Sortons des catacombes par Serge Weidmann
Le libéralisme est mal connu voire rejeté par un grand nombre de français. Phénomène exclusivement hexagonal : tout le monde ou presque le fustige.
Tout un chacun peut lire dans la presse ou entendre à la télévision les anathèmes incessants contre « la mondialisation ultralibérale ». Le libéralisme est toujours « ultra » donc abominable.
Le Président de la République lui-même, que l’on a connu mieux inspiré dans sa jeunesse, rejette aujourd’hui dans les ténèbres extérieures le communisme et le libéralisme, comme s’il s’agissait des deux faces d’une même médaille politique diabolique.
Comment une philosophie, qui place la liberté des hommes comme valeur première de la société, a –t-elle pu, dans notre pays, être à ce point dénaturée et haïe ?
D’abord, à gauche, il y a l’éternelle défense de la vulgate marxiste-léniniste, aberration totalitaire, qui durant le XXème siècle, a asservi et tué des millions d’êtres humains. Que toute une partie de la classe politique s’en réclame encore est une des interrogations les plus amères que nous puissions formuler.
Mais, à droite également, le libéralisme n’a pas bonne presse. Trop de jacobinisme, un culte excessif de l’Etat comme régulateur économique et social expliquent cette attitude.
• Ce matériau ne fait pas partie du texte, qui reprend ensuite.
(* ===== verification/SystemTheorems.v ===== *)
(** * Theorems on billing and payments together

    The period state machine, the preservation of issued invoices, and the
    backing of paid amounts, over every sequence of calls of both domains. *)

From Stdlib Require Import SpecFloat.
From S2P Require Import Prelude Golang Calendar Errors Engine LateFee Models Store Schema Logic Gateway Notification BillingRepo Calc Period PaymentRepo PaymentService BillingLemmas Sample Frozen PaymentSpec BillingSpec System Ledger BillingTheorems.

Section system.
Context {codec : UuidCodec} {pusher : PushNotifier} {gateway : PaymentGateway}.
Context {gateway_ok : GatewayOk} {loc : Location}.

(** C9: each call of the billing and payment services moves the status of each
    period by at most one step of draft, calculated, issued, closed, with
    reopening the only way back; a period that did not exist can only appear as
    a draft and none disappears. *)
Theorem period_transitions op env w id :
  period_step (status_at (w_db w) id) (status_at (w_db (run_system op env w).2) id).
Proof. exact (holds_run _ _ env w (system_periods op (w_db w)) id). Qed.

(** C4: whatever sequence of billing and payment calls follows, an invoice whose
    period is issued or closed stays, with its amounts, building, period, unit,
    due date and number, and so do its items and its adjustments. *)
Theorem issued_invoices_immutable d d' id inv :
  rtc system_step d d' →
  row_at d id = Some inv →
  period_frozen d (inv_PeriodID inv) = true →
  (∃ inv', row_at d' id = Some inv' ∧ same_invoice inv inv') ∧
  (∀ iid (i : InvoiceItem), row_at d iid = Some i → ii_InvoiceID i = id →
     row_at d' iid = Some i) ∧
  (∀ aid (a : InvoiceAdjustment), row_at d aid = Some a → ad_InvoiceID a = id →
     row_at d' aid = Some a).
Proof.
  intros K%system_steps_kept Hi Hf.
  assert (item_frozen d id = true) as Hif by (unfold item_frozen; by rewrite Hi).
  split_and!.
  - by apply (k_invoices _ _ K).
  - intros iid i Hx <-. by apply (k_items _ _ K).
  - intros aid a Hx <-. by apply (k_adjustments _ _ K).
Qed.

(** One call that is not a reversal. *)
Inductive forward_step : DB → DB → Prop :=
  | forward_call op env w :
      forward op → forward_step (w_db w) (w_db (run_system op env w).2).

(** C5: along any sequence of billing and payment calls without reversals, the
    paid amount of every invoice is between zero and the sum of the verified
    payments for that invoice: no invoice counts money that did not come in. *)
Theorem paid_amounts_backed d d' :
  rtc forward_step d d' → Backed d → Backed d'.
Proof.
  induction 1 as [d|d1 d2 d3 [op env w Hf] _ IH]; [done|]. intros B. apply IH.
  exact (holds_run _ _ env w (system_backed op (w_db w) B Hf)).
Qed.
End system.

(** ** On the sample building *)

#[local] Existing Instances NoopNotifier MockGateway Mock_ok tehran.

Definition sample_due : Time := DateUTC 2026 4 10.

Definition issued_invoice : Invoice :=
  MkInvoice 100011 "BLD-2026-0001" 10 1000 100 267 0 0 0 267 (Some (DateUTC 2026 3 20))
    (Some sample_due) InvoiceUnpaid 0 (Some (DateUTC 2026 3 20 + 3 * Second))
    (DateUTC 2026 3 20 + 24 * Second) (DateUTC 2026 3 20 + 3 * Second).

Lemma period_transitions_witness :
  status_at (run (run_system (OpBilling (OpCalculate sample_manager 1000))) fresh_db).2 1000
    = Some PeriodCalculated ∧
  period_step (status_at fresh_db 1000)
    (status_at (w_db (run_system (OpBilling (OpCalculate sample_manager 1000)) sample_env
       (sample_world fresh_db)).2) 1000).
Proof.
  split; [vm_compute; reflexivity|].
  exact (period_transitions (OpBilling (OpCalculate sample_manager 1000)) sample_env
    (sample_world fresh_db) 1000).
Defined.

Definition pay_100 : ManualPaymentInput := MkManualPaymentInput "100" "2026-04-01" "".

(** The tables after a call in the sample environment. *)
Definition after_call (op : SystemOp) (d : DB) : DB :=
  w_db (run_system op sample_env (sample_world d)).2.

Lemma after_call_step op d : system_step d (after_call op d).
Proof. exact (system_call op sample_env (sample_world d)). Qed.

Lemma after_call_forward op d : forward op → forward_step d (after_call op d).
Proof. exact (forward_call op sample_env (sample_world d)). Qed.

Definition sample_payment : SystemOp := OpRecordManual sample_manager 100011 pay_100.
Definition sample_cancel : SystemOp := OpBilling (OpCancelInvoice sample_manager 100011 "x").

(** A payment, then the cancellation of the invoice. *)
Lemma issued_invoices_immutable_witness :
  ∃ inv', row_at (after_call sample_cancel (after_call sample_payment issued_db)) 100011 = Some inv'
    ∧ same_invoice issued_invoice inv'.
Proof.
  apply (issued_invoices_immutable issued_db
    (after_call sample_cancel (after_call sample_payment issued_db)) 100011 issued_invoice).
  - eapply rtc_l; [apply after_call_step|]. apply rtc_once, after_call_step.
  - vm_compute. reflexivity.
  - vm_compute. reflexivity.
Defined.

Lemma nobody_paid : Backed issued_db.
Proof.
  split.
  - intros p Hp. vm_compute in Hp. inversion Hp.
  - intros id inv Hi. apply row_at_Some in Hi as Hk. destruct Hk as [_ Hk]. simpl in Hk.
    assert (inv ∈ rows issued_db) as Hin by (apply elem_of_rows; simpl; by rewrite Hk).
    assert (Forall (λ i, inv_PaidAmount i = 0) (rows issued_db)) as Hz
      by (apply (bool_decide_unpack _); vm_compute; exact I).
    rewrite Forall_forall in Hz. rewrite (Hz inv Hin).
    split; [done|]. apply sum_of_nonneg, Forall_forall. intros p Hp. vm_compute in Hp. inversion Hp.
Qed.

Lemma paid_amounts_backed_witness :
  Backed (after_call sample_payment issued_db) ∧
  inv_PaidAmount <$> row_at (R := Invoice) (after_call sample_payment issued_db) 100011 = Some 100.
Proof.
  split; [|vm_compute; reflexivity].
  apply (paid_amounts_backed issued_db); [|exact nobody_paid].
  apply rtc_once, after_call_forward. exact I.
Defined.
La France s’enfonce dans les déficits, le chômage, la récession économique, bref le déclin, sans que les responsables politiques n’envisagent de mettre en œuvre les solutions libérales qui ont sauvé l’Angleterre, l’Italie et maintenant l’Espagne et le Portugal.
Il est donc plus que temps que les libéraux français se réveillent, sortent des catacombes pour parler aux français des solutions offertes par la liberté, l’esprit d’entreprise et de responsabilité.
Et, faute de médias favorables, qu’ils utilisent ce merveilleux outil des hommes libres qu’est internet.
Après d’autres, "Vent d'Auvergne" veut, à l’échelle de l’agglomération régionale auvergnate, être un porte drapeau efficace du libéralisme.